═══ Data section

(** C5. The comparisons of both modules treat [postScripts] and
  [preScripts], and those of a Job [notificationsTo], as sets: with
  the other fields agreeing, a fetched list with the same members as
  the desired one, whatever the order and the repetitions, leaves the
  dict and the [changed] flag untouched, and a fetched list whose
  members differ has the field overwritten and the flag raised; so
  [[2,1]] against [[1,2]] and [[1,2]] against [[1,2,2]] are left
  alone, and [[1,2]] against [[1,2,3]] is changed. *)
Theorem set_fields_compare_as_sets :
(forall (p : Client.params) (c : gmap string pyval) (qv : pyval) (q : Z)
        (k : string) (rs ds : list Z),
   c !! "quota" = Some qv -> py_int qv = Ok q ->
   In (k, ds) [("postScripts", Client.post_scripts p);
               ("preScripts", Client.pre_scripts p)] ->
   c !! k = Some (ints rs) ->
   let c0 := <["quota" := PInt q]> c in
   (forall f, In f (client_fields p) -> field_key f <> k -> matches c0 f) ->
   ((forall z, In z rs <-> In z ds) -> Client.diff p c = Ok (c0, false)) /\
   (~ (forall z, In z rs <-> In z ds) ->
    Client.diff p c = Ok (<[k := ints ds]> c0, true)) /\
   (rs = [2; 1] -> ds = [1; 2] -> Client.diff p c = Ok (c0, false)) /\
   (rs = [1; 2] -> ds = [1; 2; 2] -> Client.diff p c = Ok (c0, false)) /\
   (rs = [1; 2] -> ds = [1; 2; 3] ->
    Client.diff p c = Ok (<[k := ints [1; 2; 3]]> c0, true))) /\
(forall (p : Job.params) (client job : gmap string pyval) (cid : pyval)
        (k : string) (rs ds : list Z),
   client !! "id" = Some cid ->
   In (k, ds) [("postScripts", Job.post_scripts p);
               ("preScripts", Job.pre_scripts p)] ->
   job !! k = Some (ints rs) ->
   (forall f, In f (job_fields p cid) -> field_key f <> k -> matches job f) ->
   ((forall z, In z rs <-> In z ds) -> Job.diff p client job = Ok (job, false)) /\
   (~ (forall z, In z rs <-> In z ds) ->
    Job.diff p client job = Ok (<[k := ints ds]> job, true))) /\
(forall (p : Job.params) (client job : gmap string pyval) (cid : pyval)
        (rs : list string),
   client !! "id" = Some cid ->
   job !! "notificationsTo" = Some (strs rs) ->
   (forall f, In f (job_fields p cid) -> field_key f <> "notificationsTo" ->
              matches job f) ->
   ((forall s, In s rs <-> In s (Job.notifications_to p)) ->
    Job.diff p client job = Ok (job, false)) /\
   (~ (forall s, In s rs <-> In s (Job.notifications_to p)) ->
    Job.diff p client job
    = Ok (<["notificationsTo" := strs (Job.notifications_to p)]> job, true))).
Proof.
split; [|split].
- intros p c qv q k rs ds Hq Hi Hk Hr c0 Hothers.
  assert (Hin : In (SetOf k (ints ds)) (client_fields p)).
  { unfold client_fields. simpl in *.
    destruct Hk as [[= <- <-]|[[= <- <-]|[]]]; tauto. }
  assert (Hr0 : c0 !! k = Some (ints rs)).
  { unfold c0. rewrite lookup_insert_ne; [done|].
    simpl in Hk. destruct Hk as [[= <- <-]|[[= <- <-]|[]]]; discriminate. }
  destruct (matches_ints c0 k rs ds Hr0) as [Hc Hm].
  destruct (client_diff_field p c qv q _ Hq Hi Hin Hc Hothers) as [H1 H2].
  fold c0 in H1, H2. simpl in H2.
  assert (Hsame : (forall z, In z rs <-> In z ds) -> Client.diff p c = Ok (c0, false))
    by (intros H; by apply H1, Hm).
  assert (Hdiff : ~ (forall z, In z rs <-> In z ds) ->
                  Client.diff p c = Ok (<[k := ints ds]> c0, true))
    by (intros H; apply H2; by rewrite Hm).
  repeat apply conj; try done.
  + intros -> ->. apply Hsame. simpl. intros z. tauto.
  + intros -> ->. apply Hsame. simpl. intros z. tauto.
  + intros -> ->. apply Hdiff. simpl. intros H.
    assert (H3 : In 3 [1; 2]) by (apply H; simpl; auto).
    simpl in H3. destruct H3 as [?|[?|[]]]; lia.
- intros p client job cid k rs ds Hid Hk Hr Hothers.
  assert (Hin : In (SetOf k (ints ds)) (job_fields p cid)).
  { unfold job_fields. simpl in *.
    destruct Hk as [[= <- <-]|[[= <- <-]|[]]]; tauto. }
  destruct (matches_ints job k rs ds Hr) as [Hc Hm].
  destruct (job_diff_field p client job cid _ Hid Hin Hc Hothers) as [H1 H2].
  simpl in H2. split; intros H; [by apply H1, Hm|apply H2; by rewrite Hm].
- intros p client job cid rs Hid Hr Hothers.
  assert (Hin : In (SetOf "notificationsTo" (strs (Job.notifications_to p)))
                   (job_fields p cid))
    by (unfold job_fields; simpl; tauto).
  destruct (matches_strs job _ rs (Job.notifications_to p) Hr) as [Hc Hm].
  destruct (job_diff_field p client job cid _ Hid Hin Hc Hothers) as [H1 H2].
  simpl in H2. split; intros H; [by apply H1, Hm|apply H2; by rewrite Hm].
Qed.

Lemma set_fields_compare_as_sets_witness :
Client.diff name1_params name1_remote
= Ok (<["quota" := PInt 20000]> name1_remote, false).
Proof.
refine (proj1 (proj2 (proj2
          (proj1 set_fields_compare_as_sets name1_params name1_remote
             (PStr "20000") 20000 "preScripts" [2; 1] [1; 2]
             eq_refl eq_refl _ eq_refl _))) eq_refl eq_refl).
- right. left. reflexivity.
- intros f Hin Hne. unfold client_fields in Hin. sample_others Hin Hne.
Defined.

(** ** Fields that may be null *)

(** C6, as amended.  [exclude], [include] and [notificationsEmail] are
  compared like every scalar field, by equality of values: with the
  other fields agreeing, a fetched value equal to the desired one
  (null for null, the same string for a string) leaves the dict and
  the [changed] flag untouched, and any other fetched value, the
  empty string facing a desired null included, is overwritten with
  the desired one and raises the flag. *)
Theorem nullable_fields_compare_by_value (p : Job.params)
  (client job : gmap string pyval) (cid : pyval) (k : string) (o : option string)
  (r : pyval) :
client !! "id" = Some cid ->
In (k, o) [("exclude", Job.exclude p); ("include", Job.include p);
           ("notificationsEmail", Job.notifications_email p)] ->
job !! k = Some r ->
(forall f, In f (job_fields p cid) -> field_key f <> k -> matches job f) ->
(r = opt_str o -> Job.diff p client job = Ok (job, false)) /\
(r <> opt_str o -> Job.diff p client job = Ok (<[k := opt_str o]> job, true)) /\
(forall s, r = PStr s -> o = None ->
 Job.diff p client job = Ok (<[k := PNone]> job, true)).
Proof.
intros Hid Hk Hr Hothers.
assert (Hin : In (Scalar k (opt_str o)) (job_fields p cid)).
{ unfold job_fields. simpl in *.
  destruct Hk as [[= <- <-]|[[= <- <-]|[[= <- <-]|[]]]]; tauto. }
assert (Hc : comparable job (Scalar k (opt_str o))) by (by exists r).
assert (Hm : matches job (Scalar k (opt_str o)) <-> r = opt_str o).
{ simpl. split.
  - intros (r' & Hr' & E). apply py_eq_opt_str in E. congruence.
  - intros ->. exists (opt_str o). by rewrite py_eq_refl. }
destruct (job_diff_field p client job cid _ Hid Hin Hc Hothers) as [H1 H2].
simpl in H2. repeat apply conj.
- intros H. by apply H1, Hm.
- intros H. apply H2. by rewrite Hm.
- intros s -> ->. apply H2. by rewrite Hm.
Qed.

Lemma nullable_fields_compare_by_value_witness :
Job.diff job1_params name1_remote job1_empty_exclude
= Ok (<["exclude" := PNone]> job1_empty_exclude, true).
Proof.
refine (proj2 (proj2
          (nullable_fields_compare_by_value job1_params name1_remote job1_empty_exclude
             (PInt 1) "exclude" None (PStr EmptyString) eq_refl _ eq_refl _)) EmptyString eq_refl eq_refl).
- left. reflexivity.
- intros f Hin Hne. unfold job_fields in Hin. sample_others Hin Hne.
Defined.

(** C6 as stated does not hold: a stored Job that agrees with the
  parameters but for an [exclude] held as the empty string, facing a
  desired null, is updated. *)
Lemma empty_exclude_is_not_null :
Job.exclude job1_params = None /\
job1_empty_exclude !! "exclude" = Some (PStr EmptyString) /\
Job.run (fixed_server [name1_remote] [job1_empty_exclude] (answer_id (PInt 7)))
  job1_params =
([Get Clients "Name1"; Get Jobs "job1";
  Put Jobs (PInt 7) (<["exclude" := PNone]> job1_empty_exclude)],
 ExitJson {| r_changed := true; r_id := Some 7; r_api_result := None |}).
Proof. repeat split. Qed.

══════

**Work to complete:**
Please transcribe only the lines in the records above running from the line that has "assert (Hin : In (SetOf k (ints ds)) (job_fields" through the line that has "- intros p client job cid rs Hid Hr Hothers.", both included, exactly as they appear.

**Task solution:**
  assert (Hin : In (SetOf k (ints ds)) (job_fields p cid)).
  { unfold job_fields. simpl in *.
    destruct Hk as [[= <- <-]|[[= <- <-]|[]]]; tauto. }
  destruct (matches_ints job k rs ds Hr) as [Hc Hm].
  destruct (job_diff_field p client job cid _ Hid Hin Hc Hothers) as [H1 H2].
  simpl in H2. split; intros H; [by apply H1, Hm|apply H2; by rewrite Hm].
- intros p client job cid rs Hid Hr Hothers.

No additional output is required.